Records from a dataset
----

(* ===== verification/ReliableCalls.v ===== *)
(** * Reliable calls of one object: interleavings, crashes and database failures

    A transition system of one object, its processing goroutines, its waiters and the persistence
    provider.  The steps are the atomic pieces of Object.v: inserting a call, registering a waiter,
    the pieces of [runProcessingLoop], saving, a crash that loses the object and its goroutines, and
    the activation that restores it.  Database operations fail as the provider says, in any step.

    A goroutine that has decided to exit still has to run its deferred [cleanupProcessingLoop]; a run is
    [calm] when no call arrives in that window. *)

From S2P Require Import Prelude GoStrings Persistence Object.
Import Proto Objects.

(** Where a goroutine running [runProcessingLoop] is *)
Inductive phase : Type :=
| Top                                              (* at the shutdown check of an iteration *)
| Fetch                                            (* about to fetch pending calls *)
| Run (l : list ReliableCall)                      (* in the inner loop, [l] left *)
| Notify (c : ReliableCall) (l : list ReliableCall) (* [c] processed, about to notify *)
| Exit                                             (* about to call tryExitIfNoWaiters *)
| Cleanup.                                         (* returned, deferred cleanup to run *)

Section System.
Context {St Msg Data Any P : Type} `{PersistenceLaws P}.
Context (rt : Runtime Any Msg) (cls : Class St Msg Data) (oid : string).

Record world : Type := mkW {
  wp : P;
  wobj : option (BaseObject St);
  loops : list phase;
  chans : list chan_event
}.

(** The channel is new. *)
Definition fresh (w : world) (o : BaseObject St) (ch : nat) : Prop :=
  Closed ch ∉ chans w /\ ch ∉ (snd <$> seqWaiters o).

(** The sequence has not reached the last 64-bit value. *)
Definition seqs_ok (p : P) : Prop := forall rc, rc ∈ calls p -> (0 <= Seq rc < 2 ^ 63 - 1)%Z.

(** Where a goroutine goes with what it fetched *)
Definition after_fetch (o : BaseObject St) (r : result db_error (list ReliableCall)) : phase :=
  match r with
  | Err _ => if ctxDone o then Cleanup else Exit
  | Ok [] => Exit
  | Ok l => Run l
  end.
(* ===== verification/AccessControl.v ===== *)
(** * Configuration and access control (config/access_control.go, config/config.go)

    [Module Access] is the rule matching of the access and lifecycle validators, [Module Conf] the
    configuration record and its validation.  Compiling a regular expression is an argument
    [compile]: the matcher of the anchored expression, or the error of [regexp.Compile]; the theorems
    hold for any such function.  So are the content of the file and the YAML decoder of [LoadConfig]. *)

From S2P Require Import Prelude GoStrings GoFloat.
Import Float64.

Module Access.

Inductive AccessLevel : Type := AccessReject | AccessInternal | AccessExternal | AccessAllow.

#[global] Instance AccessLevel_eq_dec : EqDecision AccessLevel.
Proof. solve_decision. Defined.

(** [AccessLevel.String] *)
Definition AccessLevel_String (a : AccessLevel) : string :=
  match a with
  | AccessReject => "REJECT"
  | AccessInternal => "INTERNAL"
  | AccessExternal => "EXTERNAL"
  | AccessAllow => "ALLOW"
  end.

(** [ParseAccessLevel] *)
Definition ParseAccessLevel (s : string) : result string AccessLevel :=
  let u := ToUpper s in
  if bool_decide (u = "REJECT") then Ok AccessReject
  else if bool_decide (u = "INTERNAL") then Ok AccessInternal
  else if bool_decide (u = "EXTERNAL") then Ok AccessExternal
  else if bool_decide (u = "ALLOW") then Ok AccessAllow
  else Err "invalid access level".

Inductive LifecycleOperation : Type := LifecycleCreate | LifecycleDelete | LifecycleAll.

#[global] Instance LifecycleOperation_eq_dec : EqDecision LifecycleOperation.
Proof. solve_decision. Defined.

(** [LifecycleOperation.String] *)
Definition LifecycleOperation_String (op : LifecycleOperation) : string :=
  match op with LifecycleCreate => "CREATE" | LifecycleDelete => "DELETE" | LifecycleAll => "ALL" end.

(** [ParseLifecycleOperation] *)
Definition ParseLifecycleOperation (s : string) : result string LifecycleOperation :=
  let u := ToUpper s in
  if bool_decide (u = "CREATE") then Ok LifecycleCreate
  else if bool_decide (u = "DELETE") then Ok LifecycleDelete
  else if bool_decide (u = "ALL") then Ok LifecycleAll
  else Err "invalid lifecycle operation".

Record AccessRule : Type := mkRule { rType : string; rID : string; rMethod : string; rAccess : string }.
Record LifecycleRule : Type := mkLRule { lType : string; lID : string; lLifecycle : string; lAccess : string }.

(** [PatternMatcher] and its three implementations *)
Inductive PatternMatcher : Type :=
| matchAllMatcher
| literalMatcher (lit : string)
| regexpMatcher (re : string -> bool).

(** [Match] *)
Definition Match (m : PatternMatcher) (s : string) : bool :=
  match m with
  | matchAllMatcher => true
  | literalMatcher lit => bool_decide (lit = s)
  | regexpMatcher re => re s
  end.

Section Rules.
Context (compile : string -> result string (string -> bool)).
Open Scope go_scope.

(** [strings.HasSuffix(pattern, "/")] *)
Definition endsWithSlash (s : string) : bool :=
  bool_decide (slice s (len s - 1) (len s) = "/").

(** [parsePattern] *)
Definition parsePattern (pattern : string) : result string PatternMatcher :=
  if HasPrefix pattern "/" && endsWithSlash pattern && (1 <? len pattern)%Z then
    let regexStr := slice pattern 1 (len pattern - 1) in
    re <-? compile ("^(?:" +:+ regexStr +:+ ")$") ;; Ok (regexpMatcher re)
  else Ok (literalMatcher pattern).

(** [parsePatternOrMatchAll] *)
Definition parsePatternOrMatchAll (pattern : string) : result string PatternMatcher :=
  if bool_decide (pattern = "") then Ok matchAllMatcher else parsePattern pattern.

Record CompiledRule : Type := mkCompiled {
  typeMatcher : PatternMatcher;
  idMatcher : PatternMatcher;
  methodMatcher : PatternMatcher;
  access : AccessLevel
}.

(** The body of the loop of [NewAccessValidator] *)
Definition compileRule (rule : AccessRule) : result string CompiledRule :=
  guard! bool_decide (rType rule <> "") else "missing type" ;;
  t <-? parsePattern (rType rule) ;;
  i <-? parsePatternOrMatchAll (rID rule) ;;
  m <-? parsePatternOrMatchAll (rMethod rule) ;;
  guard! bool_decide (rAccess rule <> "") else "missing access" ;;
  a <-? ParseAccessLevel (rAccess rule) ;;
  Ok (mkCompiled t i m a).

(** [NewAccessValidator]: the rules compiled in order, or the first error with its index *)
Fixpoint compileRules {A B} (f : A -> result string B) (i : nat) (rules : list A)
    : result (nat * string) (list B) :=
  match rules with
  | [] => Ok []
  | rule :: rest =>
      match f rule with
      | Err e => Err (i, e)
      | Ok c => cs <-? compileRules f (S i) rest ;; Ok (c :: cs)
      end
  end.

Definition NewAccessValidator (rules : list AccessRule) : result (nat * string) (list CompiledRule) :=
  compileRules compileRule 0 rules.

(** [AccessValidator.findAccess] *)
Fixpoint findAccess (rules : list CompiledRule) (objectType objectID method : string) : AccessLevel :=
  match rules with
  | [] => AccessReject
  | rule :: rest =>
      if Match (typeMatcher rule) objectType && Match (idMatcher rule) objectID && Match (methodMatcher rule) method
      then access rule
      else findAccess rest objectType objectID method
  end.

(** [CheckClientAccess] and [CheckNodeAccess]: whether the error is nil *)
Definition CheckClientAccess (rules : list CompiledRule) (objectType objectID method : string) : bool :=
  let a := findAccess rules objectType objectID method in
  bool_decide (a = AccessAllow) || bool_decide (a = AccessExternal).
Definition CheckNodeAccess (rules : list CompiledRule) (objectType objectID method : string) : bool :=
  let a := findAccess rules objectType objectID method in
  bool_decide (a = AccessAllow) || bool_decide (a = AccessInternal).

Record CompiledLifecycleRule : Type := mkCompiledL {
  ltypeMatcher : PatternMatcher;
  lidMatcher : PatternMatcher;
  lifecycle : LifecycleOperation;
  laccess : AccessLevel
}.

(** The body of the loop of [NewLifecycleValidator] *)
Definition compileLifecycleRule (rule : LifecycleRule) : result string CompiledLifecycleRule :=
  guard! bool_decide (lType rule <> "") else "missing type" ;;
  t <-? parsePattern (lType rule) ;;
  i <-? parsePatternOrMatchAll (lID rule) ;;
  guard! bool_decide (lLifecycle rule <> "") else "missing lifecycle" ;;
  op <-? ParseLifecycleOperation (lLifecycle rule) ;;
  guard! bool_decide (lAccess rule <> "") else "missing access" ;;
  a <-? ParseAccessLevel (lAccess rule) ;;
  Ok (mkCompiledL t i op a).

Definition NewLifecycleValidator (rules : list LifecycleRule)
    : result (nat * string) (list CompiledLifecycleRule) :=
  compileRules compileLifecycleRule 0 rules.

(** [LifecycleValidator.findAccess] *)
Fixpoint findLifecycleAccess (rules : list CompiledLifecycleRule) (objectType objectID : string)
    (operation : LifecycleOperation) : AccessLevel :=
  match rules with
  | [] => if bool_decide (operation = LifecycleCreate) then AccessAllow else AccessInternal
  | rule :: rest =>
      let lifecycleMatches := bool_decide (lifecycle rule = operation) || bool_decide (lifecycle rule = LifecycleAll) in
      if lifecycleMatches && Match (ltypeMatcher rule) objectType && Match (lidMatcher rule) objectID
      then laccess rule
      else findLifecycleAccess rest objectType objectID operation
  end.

----

• [Prompt] Whenever a line of the records holds the string "that", pick it out and copy it.

• [Task answer]
    the pieces of [runProcessingLoop], saving, a crash that loses the object and its goroutines, and
    the activation that restores it.  Database operations fail as the provider says, in any step.
    A goroutine that has decided to exit still has to run its deferred [cleanupProcessingLoop]; a run is
    [calm] when no call arrives in that window. *)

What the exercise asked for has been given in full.